Human Immunodeficiency Virus-Infected (HIV+) persons have elevated risks for various manifestations of cardiovascular disease (CVD). No studies to our knowledge have compared atrial fibrillation (AF) and atrial flutter (AFL) prevalence and associated characteristics for HIV+ persons and matched uninfected controls.

Methods and findings

Persons with diagnoses of HIV receiving care at a large urban academic medical center were frequency-matched 1:2 on age, sex, race, zip code, and clinic location with uninfected persons. Possible AF/AFL was screened for using administrative codes and diagnoses of AF/AFL were subsequently adjudicated using electrocardiography and physician notes; adjudication was performed given the inconsistent validity of administrative code-derived AF diagnoses found in previous studies. There were 101 confirmed AF/AFL cases (2.00%) among 5,052 HIV+ patients and 159 confirmed AF/AFL cases (1.57%) among 10,121 uninfected controls [Odds Ratio (OR) 1.27, 95% Confidence Interval (CI) 0.99–1.64; p = 0.056]. The association between HIV serostatus and AF/AFL was attenuated after adjustment for demographics and CVD risk factors. Among HIV+ persons, nadir CD4+ T cell count <200 cells/mm3 was associated with approximately twofold elevated odds of AF/AFL even after adjustment for demographics and CVD risk factors (Multivariable-adjusted OR 1.98, 95% CI 1.21–3.25). There was no significant association between log10 of peak HIV viral load and AF/AFL (Multivariable-adjusted OR 1.03, 95% CI 0.86–1.24). Older age, diabetes, hypertension, and chronic obstructive pulmonary disease were associated with similarly elevated odds of AF/AFL for HIV+ persons and uninfected controls.

Conclusion

HIV-related immunosuppression (nadir CD4 T cell count <200 cells/mm3) and traditional CVD risk factors are associated with significantly elevated odds of AF/AFL among HIV+ persons. Although atrial fibrillation and flutter was more common among HIV+ versus uninfected persons in this cohort, this difference was attenuated by adjustment for demographics and CVD risk factors.

Introduction

The longevity of human immunodeficiency virus-infected (HIV+) persons has increased due to effective and available antiretroviral therapy (ART) [18]. As the HIV+ population ages, HIV+ persons are experiencing an increasing burden of comorbidities, including cardiovascular diseases (CVDs) [911]. Myocardial infarction, arrhythmias, heart failure, and sudden cardiac death all appear to occur more frequently for HIV+ versus uninfected persons [10, 1215]. However, although epidemiologic data suggest elevated risks for arrhythmias and sudden cardiac death among HIV+ persons, clinical characteristics and mechanisms associated with these risks are not well understood. A previous analysis of HIV+ persons in the Veterans Affairs (VA) HIV Clinical Case Registry (which is >97% male) used International Classification of Disease-9 (ICD-9) codes to identify likely AF/AFL diagnoses and found that high HIV viral load and low CD4+ T cell count (CD4 count) were associated with significantly elevated incidence of AF/AFL [14]. However, no previous studies to our knowledge have compared AF/AFL for HIV+ persons and uninfected controls. Similarly, although administrative codes may have a positive predictive value as low as 70% for identifying AF, no previous studies to our knowledge have adjudicated AF/AFL diagnoses among HIV+ persons [16].

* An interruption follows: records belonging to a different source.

(** * In-place matrix transposition: the four kernels of bench-transpose.cpp

    The development embeds [pad] and the loop nests of [BM_Transpose_Row],
    [BM_Transpose_Block], [BM_Transpose_Block2] and [transpose_rec] as
    state-passing commands over a bounds-checked buffer, and relates them to
    the transposition of the logical [N x N] matrix.

    Conventions of the embedding:
    - C++ [int] is modelled by [Z].  Signed overflow is undefined behaviour in
      the source, so the model only speaks about runs in which no [int]
      expression overflows.  Every theorem that promises a result carries the
      range in which that is so: [N2 * N <= 2147483647] for the subscripts
      [i*N2+j], [N + B <= 2147483647] for the loop bounds [k+B] and [x+B2],
      [N <= 2147483631] for the sum in [pad] (see [pad_fits_int]).  Division
      and remainder are the truncating [Z.quot] and [Z.rem] of C.
    - [vector<int>] is a [list Z]; [m[a]] outside [0, size) is undefined
      behaviour in the source and is reported here as [OutOfBounds].
    - every loop is the combinator [for_], which follows the shape
      [for (init; cond; next) body] of the source and carries a bound on its
      number of iterations; running into that bound is reported as
      [OutOfFuel], and the theorems show that neither fault happens. *)

From Stdlib Require Import ZArith Lia Bool Sorted.
From stdpp Require Import base list.
From Equations Require Import Equations.
Local Open Scope Z_scope.

(** ** Padding of the row stride *)

(** [#define PAD 47] *)
Definition PAD : Z := 47.

(** [N + (PAD ? (64+PAD-N%64)%64 : 0)], with the macro as a parameter.  The
    sum is the sum of [Z]: it is the value the [int] code computes as long as
    it does not exceed 2147483647, which for [PAD = 47] means
    [N <= 2147483631]. *)
Definition pad_with (PAD N : Z) : Z :=
  N + (if negb (PAD =? 0) then Z.rem (64 + PAD - Z.rem N 64) 64 else 0).

(** [int pad(int N)] *)
Definition pad (N : Z) : Z := pad_with PAD N.

(** ** The buffer and the commands that act on it *)

(** The state of a run: the buffer [m], and the list of the indices at which
    the buffer has been accessed so far, in program order. *)
Record machine := Machine { mem : list Z; log : list Z }.

Inductive outcome :=
| Done (s : machine)
| OutOfBounds
| OutOfFuel.

Definition cmd := machine -> outcome.

(** [m[a]] as a checked read. *)
Definition at_ (m : list Z) (a : Z) : option Z :=
  if a <? 0 then None else m !! Z.to_nat a.

(** [swap(m[a], m[b])]: both cells are read, then both are written. *)
Definition swap (a b : Z) : cmd := fun s =>
  match at_ (mem s) a, at_ (mem s) b with
  | Some x, Some y =>
      Done {| mem := <[Z.to_nat b := x]> (<[Z.to_nat a := y]> (mem s));
              log := log s ++ [a; b] |}
  | _, _ => OutOfBounds
  end.

Definition skip : cmd := Done.
(** ** Runs of [main] *)

(** A run of [main] issues at most one remote call, and only when a
    key was found and the button of the selected page was clicked (on
    the modify page, also only when a source image was settled on). The
    request carries the text of the page's text area as it is, the
    empty text included. *)
Theorem main_issues_at_most_one_call inp w :
  calls (snd (main Image_open Image_save_png generate_content inp w)) =
  (calls w ++
   match credential (secrets w) (environ w) (api_key_input inp) with
   | None => []
   | Some key =>
       match page_radio inp with
       | GenerateNewImage =>
           if generate_button inp
           then [({| api_key := key |}, generate_request (prompt_input inp))]
           else []
       | ModifyExistingImage =>
           match modify_source Image_open inp w with
           | Some (inr src) =>
               if modify_button inp
               then [({| api_key := key |},
                      modify_request (modification_input inp) src)]
               else []
           | _ => []
           end
       end
   end)%list.
Proof.
  destruct (credential (secrets w) (environ w) (api_key_input inp)) as [key|] eqn:Hcred.
  - destruct (page_radio inp) eqn:Hpage.
    + rewrite (main_generate _ _ _ Hpage Hcred). cbn zeta.
      destruct (generate_button inp); [|unload; by rewrite app_nil_r].
      destruct (decode_response _ _) as [e|[[img|] txt]]; [by unload| |by unload].
      destruct (truthy txt); by unload.
    + rewrite (main_modify _ _ _ Hpage Hcred). cbn zeta.
      destruct (modify_source _ _ _) as [[e|src]|];
        [unload; by rewrite app_nil_r| |unload; by rewrite app_nil_r].
      destruct (modify_button inp); [|unload; by rewrite app_nil_r].
      destruct (decode_response _ _) as [e|[[img|] txt]]; [by unload| |by unload].
      destruct (truthy txt); by unload.
  - destruct (main_not_initialized_frame _ _ Hcred) as (_ & -> & _).
    by rewrite app_nil_r.
Qed.

(** On the modify page an uploaded file wins over the stored image:
    when the upload opens as [src], the run shows it as the uploaded
    image and a click sends [src], whatever the session state holds and
    whether or not the reuse box is checked. *)
Theorem uploaded_file_takes_precedence inp w key f src :
  page_radio inp = ModifyExistingImage ->
  credential (secrets w) (environ w) (api_key_input inp) = Some key ->
  uploaded_file inp = Some f ->
  Image_open f = inr src ->
  modify_button inp = true ->
  let run := main Image_open Image_save_png generate_content inp w in
  calls (snd run)
  = (calls w ++ [({| api_key := key |},
                  modify_request (modification_input inp) src)])%list
  ∧ ∃ rest, ui (snd run)
            = (ui w ++ [StTitle "Gemini Image Creator"; StHeader "Modify an Image";
                        StImage src "Uploaded Image"] ++ rest)%list.
Proof.
  intros Hpage Hcred Hup Hopen Hbtn run. subst run.
  rewrite (main_modify _ _ _ Hpage Hcred). cbn zeta.
  unfold modify_source. rewrite Hup, Hopen, Hbtn.
  destruct (decode_response _ _) as [e|[[img|] txt]]; [| destruct (truthy txt) |];
    unload; (split; [done|]); rewrite <- !app_assoc; cbn; eexists; reflexivity.
Qed.

(** An uploaded file that [Image.open] refuses ends the run of the
    modify page with that exception (line 128 is outside any [try]),
    before any remote call and without writing the stored image,
    whatever the session state holds and whichever boxes and buttons
    are set. *)
Theorem corrupt_upload_leaves_main inp w key f e :
  page_radio inp = ModifyExistingImage ->
  credential (secrets w) (environ w) (api_key_input inp) = Some key ->
  uploaded_file inp = Some f ->
  Image_open f = inl e ->
  let run := main Image_open Image_save_png generate_content inp w in
  fst run = Raised e
  ∧ calls (snd run) = calls w
  ∧ last_generated_image (snd run) = last_generated_image w.
Proof.
  intros Hpage Hcred Hup Hopen run. subst run.
  rewrite (main_modify _ _ _ Hpage Hcred). cbn zeta.
  unfold modify_source. rewrite Hup, Hopen. by unload.
Qed.

(** When the call of a run returns a record without an image, the text
    of the record is not shown: the page renders nothing for the result
    and the stored image is left as it was. *)
Theorem text_only_result_not_shown inp w key :
  credential (secrets w) (environ w) (api_key_input inp) = Some key ->
  let client := {| api_key := key |} in
  let run := main Image_open Image_save_png generate_content inp w in
  (∀ w1 txt,
     page_radio inp = GenerateNewImage ->
     fst (generate_image Image_open generate_content (prompt_input inp) client w1)
     = Val (Some {| image := None; text := txt |}) ->
     ui (snd run)
     = (ui w ++ [StTitle "Gemini Image Creator"; StHeader "Generate a New Image"])%list
     ∧ last_generated_image (snd run) = last_generated_image w)
  ∧ (∀ src w1 txt,
     page_radio inp = ModifyExistingImage ->
     modify_source Image_open inp w = Some (inr src) ->
     fst (modify_image Image_open generate_content (modification_input inp) src
            client w1)
     = Val (Some {| image := None; text := txt |}) ->
     ui (snd run)
     = (ui w ++ [StTitle "Gemini Image Creator"; StHeader "Modify an Image";
                 StImage src (match uploaded_file inp with
                              | Some _ => "Uploaded Image"
                              | None => "Last Generated Image"
                              end)])%list
     ∧ last_generated_image (snd run) = last_generated_image w).
Proof.
  intros Hcred client run. subst client run. split.
  - intros w1 txt Hpage Hres.
    rewrite generate_image_spec in Hres. cbn zeta in Hres.
    rewrite (main_generate _ _ _ Hpage Hcred). cbn zeta.
    destruct (decode_response _ _) as [e|r]; cbn in Hres; simplify_eq.
    destruct (generate_button inp); unload; by rewrite <- !app_assoc.
  - intros src w1 txt Hpage Hsrc Hres.
    rewrite modify_image_spec in Hres. cbn zeta in Hres.
    rewrite (main_modify _ _ _ Hpage Hcred). cbn zeta. rewrite Hsrc.
    destruct (decode_response _ _) as [e|r]; cbn in Hres; simplify_eq.
    destruct (modify_button inp); unload; by rewrite <- !app_assoc.
Qed.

In this study, we compared the prevalence of physician-adjudicated AF/AFL among HIV+ persons and matched uninfected controls in a large electronic cohort and evaluated factors associated with AF/AFL for HIV+ persons. We hypothesized that: 1) AF/AFL is more common among HIV+ persons compared with uninfected controls and 2) Traditional CVD risk factors, lower nadir CD4 count, and higher peak HIV viral load are associated with greater risk for AF/AFL among HIV+ persons.

Methods

Study population

We used a large electronic health record (EHR)-based cohort of HIV-infected persons and matched uninfected controls receiving care at a large urban academic center: the HIV Electronic Comprehensive Cohort of CVD Complications (HIVE-4CVD). During the period of observation from January 1, 2000 to July 12, 2016, we identified HIV+ adults aged 18 years and older using the following validated definition[17]: 1) positive HIV-1 antibody or serology, 2) positive (>0) HIV viral load, or 3) at least three orders of HIV viral load and a CD4 T cell count ordered on the same date. Uninfected controls were frequency-matched with HIV+ persons using a propensity score incorporating age, sex, race, zip-code, and clinic location. The HIVE-4CVD cohort creation and this protocol were approved by the Institutional Review Board at Northwestern University (Chicago, IL). A waiver of consent was applied by the Institutional Review Board due to the infeasibility of contacting patients in this retrospective analysis of already-collected data and chart review.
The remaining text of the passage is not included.